- **Dataset entries**
______________________________

(** ** The confidence *)

(** C8, as the code has it. The confidence of a returned dict is
    [float] of the score of the first candidate, as PlantNet sent it
    (equal to the score when that is a float, so within [0,1] whenever
    the score is), and exactly 0.0 when the [results] are empty or
    missing or the first candidate has no score. *)
Theorem confidence_is_top_score W E images organs no_reject s r s' :
  identify_plant W E images organs no_reject s = Ok (Returned r) s' ->
  exists files s1 d,
    prepare_files W organs 0 images [] s = Ok files s1 /\
    http_post W (calls s1) (plantnet_url E no_reject) files = ReplyJson (JObj d) /\
    (d !! "results" = None \/ d !! "results" = Some (JArr []) ->
     confidence r = 0%float) /\
    (forall first rest,
        d !! "results" = Some (JArr (first :: rest)) ->
        exists fd, first = JObj fd /\
          to_float W (default (JFloat 0) (fd !! "score")) = inr (confidence r) /\
          (forall f, fd !! "score" = Some (JFloat f) -> confidence r = f) /\
          (fd !! "score" = None -> confidence r = 0%float)).
Proof.
  intros H.
  apply identify_plant_Returned in H
    as (files & s1 & j & best & conf & Hprep & Hreply & Htop & Hgate).
  assert (Hconf : confidence r = conf).
  { destruct Hgate as [[_ (caps & _ & ->)]|[_ [_ ->]]]; reflexivity. }
  apply extract_top_Ok in Htop as (_ & d & -> & Hcases). cbn zeta in Hcases.
  exists files, s1, d. split; [exact Hprep|]. split; [exact Hreply|].
  rewrite Hconf. split.
  - intros Hres.
    destruct Hcases as [(_ & _ & ->)|(first & rest & sp & Hr & _)];
      [reflexivity|].
    destruct Hres as [Hres|Hres]; rewrite Hres in Hr; discriminate.
  - intros first rest Hres. rewrite Hres in Hcases. cbn [default] in Hcases.
    destruct Hcases as [(Hfalse & _)|(fd & rest' & sp & Hr & Hfloat & _)];
      [discriminate|].
    injection Hr as -> _. exists fd. split; [reflexivity|].
    split; [exact Hfloat|]. split.
    + intros f Hf. rewrite Hf in Hfloat. now injection Hfloat.
    + intros Hnone. rewrite Hnone in Hfloat. now injection Hfloat.
Qed.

______________________________

- **Your task**
Copy the stretch of the records above that runs from the line with "- intros Hres." through the line with "- intros first". Both end lines belong in the copy, and nothing else does.

- **Written solution**
  - intros Hres.
    destruct Hcases as [(_ & _ & ->)|(first & rest & sp & Hr & _)];
      [reflexivity|].
    destruct Hres as [Hres|Hres]; rewrite Hres in Hr; discriminate.
  - intros first rest Hres. rewrite Hres in Hcases. cbn [default] in Hcases.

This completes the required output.